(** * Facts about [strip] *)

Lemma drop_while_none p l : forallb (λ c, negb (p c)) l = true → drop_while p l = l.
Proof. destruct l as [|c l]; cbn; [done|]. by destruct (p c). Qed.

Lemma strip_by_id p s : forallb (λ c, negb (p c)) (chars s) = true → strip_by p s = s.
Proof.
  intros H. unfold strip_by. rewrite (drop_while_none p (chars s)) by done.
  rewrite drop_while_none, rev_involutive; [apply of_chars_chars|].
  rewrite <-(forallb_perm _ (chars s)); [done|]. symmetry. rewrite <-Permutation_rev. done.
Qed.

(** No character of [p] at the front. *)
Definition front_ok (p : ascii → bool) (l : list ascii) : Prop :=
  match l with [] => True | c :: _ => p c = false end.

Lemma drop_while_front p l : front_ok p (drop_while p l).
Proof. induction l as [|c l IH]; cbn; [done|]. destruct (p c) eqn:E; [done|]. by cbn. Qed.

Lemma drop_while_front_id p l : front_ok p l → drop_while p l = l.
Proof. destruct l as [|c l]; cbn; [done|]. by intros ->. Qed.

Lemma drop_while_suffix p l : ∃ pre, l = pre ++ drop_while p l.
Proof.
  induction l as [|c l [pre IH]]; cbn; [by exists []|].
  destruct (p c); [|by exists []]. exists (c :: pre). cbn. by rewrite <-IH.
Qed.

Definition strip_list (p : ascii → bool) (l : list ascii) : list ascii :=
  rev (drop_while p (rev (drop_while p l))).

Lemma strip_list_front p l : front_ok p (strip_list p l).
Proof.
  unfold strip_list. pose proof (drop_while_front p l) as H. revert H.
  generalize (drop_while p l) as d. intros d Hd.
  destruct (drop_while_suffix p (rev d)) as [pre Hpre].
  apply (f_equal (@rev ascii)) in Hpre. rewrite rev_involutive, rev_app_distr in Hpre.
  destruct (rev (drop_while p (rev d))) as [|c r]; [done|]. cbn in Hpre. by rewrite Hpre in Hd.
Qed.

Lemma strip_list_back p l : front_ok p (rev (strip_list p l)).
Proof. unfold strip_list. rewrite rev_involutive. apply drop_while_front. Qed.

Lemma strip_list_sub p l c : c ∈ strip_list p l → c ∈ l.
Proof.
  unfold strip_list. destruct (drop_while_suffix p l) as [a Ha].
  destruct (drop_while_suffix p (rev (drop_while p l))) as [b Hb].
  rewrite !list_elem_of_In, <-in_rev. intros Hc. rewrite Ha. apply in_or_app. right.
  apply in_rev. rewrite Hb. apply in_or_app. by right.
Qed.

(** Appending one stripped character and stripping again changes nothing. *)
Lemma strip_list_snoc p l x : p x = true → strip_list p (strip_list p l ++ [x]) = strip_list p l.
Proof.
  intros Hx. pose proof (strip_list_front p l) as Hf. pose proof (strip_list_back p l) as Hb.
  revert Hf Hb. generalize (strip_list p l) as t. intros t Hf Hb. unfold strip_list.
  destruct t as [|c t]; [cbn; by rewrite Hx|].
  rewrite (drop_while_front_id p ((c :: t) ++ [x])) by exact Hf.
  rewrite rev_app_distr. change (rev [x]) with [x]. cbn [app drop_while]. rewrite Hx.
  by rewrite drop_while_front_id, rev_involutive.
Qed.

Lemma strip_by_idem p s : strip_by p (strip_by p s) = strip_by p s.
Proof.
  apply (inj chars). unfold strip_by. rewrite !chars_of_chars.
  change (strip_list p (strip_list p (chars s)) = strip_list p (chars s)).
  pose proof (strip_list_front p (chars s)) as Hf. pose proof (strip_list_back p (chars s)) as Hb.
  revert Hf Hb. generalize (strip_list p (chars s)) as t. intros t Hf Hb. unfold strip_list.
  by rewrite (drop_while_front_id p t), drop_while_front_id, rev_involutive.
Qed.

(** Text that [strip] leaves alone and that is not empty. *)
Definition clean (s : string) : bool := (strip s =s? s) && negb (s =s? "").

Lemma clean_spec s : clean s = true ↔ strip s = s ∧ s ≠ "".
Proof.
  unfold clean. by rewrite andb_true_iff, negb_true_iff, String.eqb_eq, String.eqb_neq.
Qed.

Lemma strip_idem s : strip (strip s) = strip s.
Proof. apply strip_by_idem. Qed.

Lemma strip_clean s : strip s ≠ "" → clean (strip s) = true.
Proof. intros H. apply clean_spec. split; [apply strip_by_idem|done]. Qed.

★ ★ ★ ★ ★

Every entry above needs to be duplicated exactly.

_RESPONSE BELOW_
(** * Facts about [strip] *)

Lemma drop_while_none p l : forallb (λ c, negb (p c)) l = true → drop_while p l = l.
Proof. destruct l as [|c l]; cbn; [done|]. by destruct (p c). Qed.

Lemma strip_by_id p s : forallb (λ c, negb (p c)) (chars s) = true → strip_by p s = s.
Proof.
  intros H. unfold strip_by. rewrite (drop_while_none p (chars s)) by done.
  rewrite drop_while_none, rev_involutive; [apply of_chars_chars|].
  rewrite <-(forallb_perm _ (chars s)); [done|]. symmetry. rewrite <-Permutation_rev. done.
Qed.

(** No character of [p] at the front. *)
Definition front_ok (p : ascii → bool) (l : list ascii) : Prop :=
  match l with [] => True | c :: _ => p c = false end.

Lemma drop_while_front p l : front_ok p (drop_while p l).
Proof. induction l as [|c l IH]; cbn; [done|]. destruct (p c) eqn:E; [done|]. by cbn. Qed.

Lemma drop_while_front_id p l : front_ok p l → drop_while p l = l.
Proof. destruct l as [|c l]; cbn; [done|]. by intros ->. Qed.

Lemma drop_while_suffix p l : ∃ pre, l = pre ++ drop_while p l.
Proof.
  induction l as [|c l [pre IH]]; cbn; [by exists []|].
  destruct (p c); [|by exists []]. exists (c :: pre). cbn. by rewrite <-IH.
Qed.

Definition strip_list (p : ascii → bool) (l : list ascii) : list ascii :=
  rev (drop_while p (rev (drop_while p l))).

Lemma strip_list_front p l : front_ok p (strip_list p l).
Proof.
  unfold strip_list. pose proof (drop_while_front p l) as H. revert H.
  generalize (drop_while p l) as d. intros d Hd.
  destruct (drop_while_suffix p (rev d)) as [pre Hpre].
  apply (f_equal (@rev ascii)) in Hpre. rewrite rev_involutive, rev_app_distr in Hpre.
  destruct (rev (drop_while p (rev d))) as [|c r]; [done|]. cbn in Hpre. by rewrite Hpre in Hd.
Qed.

Lemma strip_list_back p l : front_ok p (rev (strip_list p l)).
Proof. unfold strip_list. rewrite rev_involutive. apply drop_while_front. Qed.

Lemma strip_list_sub p l c : c ∈ strip_list p l → c ∈ l.
Proof.
  unfold strip_list. destruct (drop_while_suffix p l) as [a Ha].
  destruct (drop_while_suffix p (rev (drop_while p l))) as [b Hb].
  rewrite !list_elem_of_In, <-in_rev. intros Hc. rewrite Ha. apply in_or_app. right.
  apply in_rev. rewrite Hb. apply in_or_app. by right.
Qed.

(** Appending one stripped character and stripping again changes nothing. *)
Lemma strip_list_snoc p l x : p x = true → strip_list p (strip_list p l ++ [x]) = strip_list p l.
Proof.
  intros Hx. pose proof (strip_list_front p l) as Hf. pose proof (strip_list_back p l) as Hb.
  revert Hf Hb. generalize (strip_list p l) as t. intros t Hf Hb. unfold strip_list.
  destruct t as [|c t]; [cbn; by rewrite Hx|].
  rewrite (drop_while_front_id p ((c :: t) ++ [x])) by exact Hf.
  rewrite rev_app_distr. change (rev [x]) with [x]. cbn [app drop_while]. rewrite Hx.
  by rewrite drop_while_front_id, rev_involutive.
Qed.

Lemma strip_by_idem p s : strip_by p (strip_by p s) = strip_by p s.
Proof.
  apply (inj chars). unfold strip_by. rewrite !chars_of_chars.
  change (strip_list p (strip_list p (chars s)) = strip_list p (chars s)).
  pose proof (strip_list_front p (chars s)) as Hf. pose proof (strip_list_back p (chars s)) as Hb.
  revert Hf Hb. generalize (strip_list p (chars s)) as t. intros t Hf Hb. unfold strip_list.
  by rewrite (drop_while_front_id p t), drop_while_front_id, rev_involutive.
Qed.

(** Text that [strip] leaves alone and that is not empty. *)
Definition clean (s : string) : bool := (strip s =s? s) && negb (s =s? "").

Lemma clean_spec s : clean s = true ↔ strip s = s ∧ s ≠ "".
Proof.
  unfold clean. by rewrite andb_true_iff, negb_true_iff, String.eqb_eq, String.eqb_neq.
Qed.

Lemma strip_idem s : strip (strip s) = strip s.
Proof. apply strip_by_idem. Qed.

Lemma strip_clean s : strip s ≠ "" → clean (strip s) = true.
Proof. intros H. apply clean_spec. split; [apply strip_by_idem|done]. Qed.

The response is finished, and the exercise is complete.